薇蘭爾締則笑道:「呵呵,行了,小奧,瞧你把小白嚇成什麼樣子了?」說著,伸出如玉雕般的素手,輕按在奧迦德的眉頭上揉了兩下,又溫柔地道,「好了啦,別皺眉了,再這麼下去孩子出來該叫你爺爺了啦。」
奧迦德一聽不由樂了,將頭埋入薇蘭爾締的發間,深深地吸了一口屬於她的味道,認真地說:「如若是個男孩,那我就真得小心了。」
「呵呵,不至於吧……」薇蘭爾締有些好笑——這傢伙可真是活寶啊,自己才說了個頭他就想得如此嚴重。
因為薇蘭爾締開口了,所以,奧迦德也不好再沉著個臉了。
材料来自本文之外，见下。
Lemma built_file fs st G j x :
  built st G -> contents G = (T_DIR, root_entries fs) :: (as_file <$> fs) -> fs !! j = Some x ->
  exists g, G !! S j = Some (T_FILE, g) /\ g_bytes g = concat x.2.
Proof.
  intros _ Hc Hx. assert (contents G !! S j = Some (as_file x)) as Hj by (rewrite Hc; change ((as_file <$> fs) !! j = Some (as_file x)); by rewrite list_lookup_fmap, Hx).
  unfold contents in Hj. apply list_lookup_fmap_Some in Hj as ([ty g] & E & HG). cbn in E. injection E as E1 E2. exists g. by rewrite E1.
Qed.

Lemma built_root fs st G :
  built st G -> contents G = (T_DIR, root_entries fs) :: (as_file <$> fs) ->
  exists g, G !! 0%nat = Some (T_DIR, g) /\ g_bytes g = root_entries fs.
Proof.
  intros _ Hc. destruct G as [|[ty g] G]; [done|]. unfold contents in Hc. rewrite fmap_cons in Hc. cbn [fst snd] in Hc.
  injection Hc as -> Hb _. by exists g.
Qed.

Lemma built_super st G : built st G -> get_superblock (img st 1) = fs_sb /\ hdr_n (img st 2) = 0.
Proof. intros H. rewrite !(bt_meta _ _ H) by lia. split; vm_compute; reflexivity. Qed.

(** C8. For files whose names fit a directory entry, whose contents fit the largest
    file, and which together fit the disk and the inode table, [mkfs] ends without
    an error, and the image it wrote is a file system with these files: the super
    block describes the layout, the log is empty, inode [2 + j] is a regular file
    with one link whose size and whose bytes (through the direct and the indirect
    blocks) are those of file [j] as [read] returned them piece by piece, the root
    directory has the entries [.] and [..] and one entry for every file with its
    inode and its name without [user/] and [_], followed by zeros, and all the other
    inodes are free. *)
Theorem mkfs_image fs :
  fits fs ->
  exists st, main (as_input <$> fs) start = M_ok tt st /\
    get_superblock (img st 1) = fs_sb /\ hdr_n (img st 2) = 0 /\
    (forall j x, fs !! j = Some x ->
       let d := dinode_at st (2 + Z.of_nat j) in
       let n := length (concat x.2) in
       d_type d = T_FILE /\ d_nlink d = 1 /\ d_size d = n /\ take n (inode_data (img st) d (nblk n)) = concat x.2) /\
    (let d := dinode_at st 1 in
     let r := root_entries fs in
     d_type d = T_DIR /\ d_size d = rounded (length r) /\
     inode_data (img st) d (nblk (length r)) = r ++ replicate (1024 * nblk (length r) - length r) 0) /\
    (forall i : Z, length fs + 1 < i < 200 -> d_type (dinode_at st i) = 0).
Proof.
  intros Hfits. destruct (main_built fs Hfits) as (st & G & E & Hb & Hc). exists st. split; [done|].
  destruct (built_super st G Hb) as [H1 H2]. split; [done|]. split; [done|]. split_and!.
  - intros j x Hx. destruct (built_file _ _ _ _ _ Hb Hc Hx) as (g & HG & Hg).
    destruct (bt_file _ _ Hb _ _ _ HG) as (Hs & Hh & Hin). cbn zeta.
    replace (2 + Z.of_nat j) with (Z.of_nat (S (S j))) by lia. rewrite decide_False in Hin by lia.
    destruct (dinode_parts _ _ _ Hin) as (-> & _ & _ & -> & ->). rewrite <- Hg. split; [done|]. split; [done|]. split; [done|].
    unfold nblk. rewrite <- Hs, (holds_read _ _ _ Hh Hs). apply take_app_length.
  - cbn zeta. destruct (built_root _ _ _ Hb Hc) as (g & HG & Hg).
    destruct (bt_file _ _ Hb _ _ _ HG) as (Hs & Hh & Hin). rewrite decide_True in Hin by done.
    change (Z.of_nat 1) with 1 in *. destruct (dinode_parts _ _ _ Hin) as (-> & _ & _ & _ & ->).
    rewrite <- Hg. split; [done|]. split; [done|]. unfold nblk. rewrite <- Hs.
    exact (holds_read _ _ _ Hh Hs).
  - intros i Hi. apply (bt_unused _ _ Hb). apply (f_equal length) in Hc. unfold contents in Hc.
    cbn [length] in Hc. rewrite !length_fmap in Hc. lia.
Qed.

Lemma built_blocks fs st G :
  built st G -> contents G = (T_DIR, root_entries fs) :: (as_file <$> fs) ->
  all_owned G =
    inode_blocks (img st) (dinode_at st 1) (nblk (length (root_entries fs))) ++
    concat (imap (fun j x => inode_blocks (img st) (dinode_at st (2 + Z.of_nat j)) (nblk (length (concat x.2)))) fs).
Proof.
  intros Hb Hc. destruct G as [|[ty g] G]; [done|]. pose proof Hc as Hc'. unfold contents in Hc'.
  rewrite fmap_cons in Hc'. cbn [fst snd] in Hc'. injection Hc' as -> Hg HG. unfold all_owned. rewrite bind_cons. cbn [snd].
  destruct (bt_file _ _ Hb 0%nat _ _ eq_refl) as (Hs & Hh & _). change (Z.of_nat 1) with 1 in Hh.
  f_equal; [rewrite <- (holds_blocks _ _ _ Hh), Hs; unfold nblk; by rewrite Hg|].
  assert (forall l : list (Z * gfile), (l ≫= fun x => owned x.2) = concat ((fun x => owned x.2) <$> l)) as ->.
  { induction l as [|y l IH]; [done|]. rewrite bind_cons, IH. done. }
  f_equal. apply list_eq. intros j. rewrite list_lookup_imap, list_lookup_fmap.
  destruct (fs !! j) as [x|] eqn:Hx.
  - destruct (built_file _ _ _ _ _ Hb Hc Hx) as (g' & HG' & Hg'). assert (G !! j = Some (T_FILE, g')) as -> by exact HG'. cbn. f_equal.
    destruct (bt_file _ _ Hb (S j) _ _ HG') as (Hs' & Hh' & _). rewrite <- (holds_blocks _ _ _ Hh'), Hs', Hg'.
    by replace (2 + Z.of_nat j) with (Z.of_nat (S (S j))) by lia.
  - apply lookup_ge_None in Hx. apply (f_equal length) in HG. rewrite !length_fmap in HG. by rewrite lookup_ge_None_2 by lia.
Qed.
於是,對白秋開口道:「那麼,在戰爭中,你打算怎麼保護那些小族呢?」奧迦德問過之後,看著白秋聽了這個問題之後有些茫然的樣子,他不由撇了撇嘴。
「不是吧,小白,你真沒想過這個問題嗎?」薇蘭爾締有些驚訝的語氣從面具下傳來。
而白秋被這個問題給鬧了個面紅耳赤,他事先倒是真的沒有想過這一層。但他還是感激薇蘭爾締的,至少讓他不再受奧迦德怪異目光的洗禮,更重要的是讓他此時也明白了讓奧迦德不高興的癥結所在。於是,他很快地想了想,才道:「馬人、牛人、狐人三族還算是可以自保的,主要還是豬人、兔人以及一些稀有的、沒有自保能力的獸人,既然天堂鳥你發話了,那麼我會讓我的心腹帶上我的令牌去調動希望軍團對那些族類進行一定的保護。如果有必要,說不得還得向天堂鳥你借一些軍隊呢。」
奧迦德瞥了白秋一眼,遞了個算你識相的眼神,就輕輕抬手憐愛地摸摸薇蘭爾締的腦袋,道:「你這回幫他,想要敲他什麼竹竿?我做個公證人,省得你們鬧。」
白秋一聽奧迦德要做公證人,就知道自己估計得大出血了,可憐地眨巴著眼睛,像只待宰的羔羊一般。
「咯咯,」薇蘭爾締輕聲嬌笑道,「這次只要他答應以後不給你塞女人,我就千恩萬謝了。」
「真的?」白秋一臉驚喜,要知道曾經龍舌蘭在同樣的情況下,被這個女人敲走了半個寶庫的收藏,疼得他半年看到這個女人就有點兒心膽俱裂的徵兆——要知道那可是只龍族聖王啊。今天她似乎是突然轉了性子一般這麼輕易就放過了自己,這讓白秋真的沒有想到。
「呃,莫非你真打算給我一堆的東西才算踏實了?那好……」
「不,不,不,」白秋見薇蘭爾締要改變主意,連忙叫道,「我以後絕對不給天堂鳥塞女人了,呃,如果天堂鳥外面有女人我也會第一個報告的。」
「親愛的,你聽到了?我又成功地有了個監視器了。」薇蘭爾締軟軟地說道。
奧迦德笑了笑,並沒有多言,現在就算薇蘭爾締要讓他找女人,他恐怕找遍天下也不太可能找出滿意的了。他看了看舞場裡透出的燈光,又側耳聽了一下舞場裡隱隱約約飄來的音樂,輕輕地道:「薇蘭,秋夜露重的,我們還是先到裡面去好了,舞會結束後會議你要來嗎?」
「不了,今天都折騰一天了,要不是孩子今天也挺乖,我剛才就直接去休息了。」
「嗯,也好,你是該好好休息了。我遲些再去陪你。」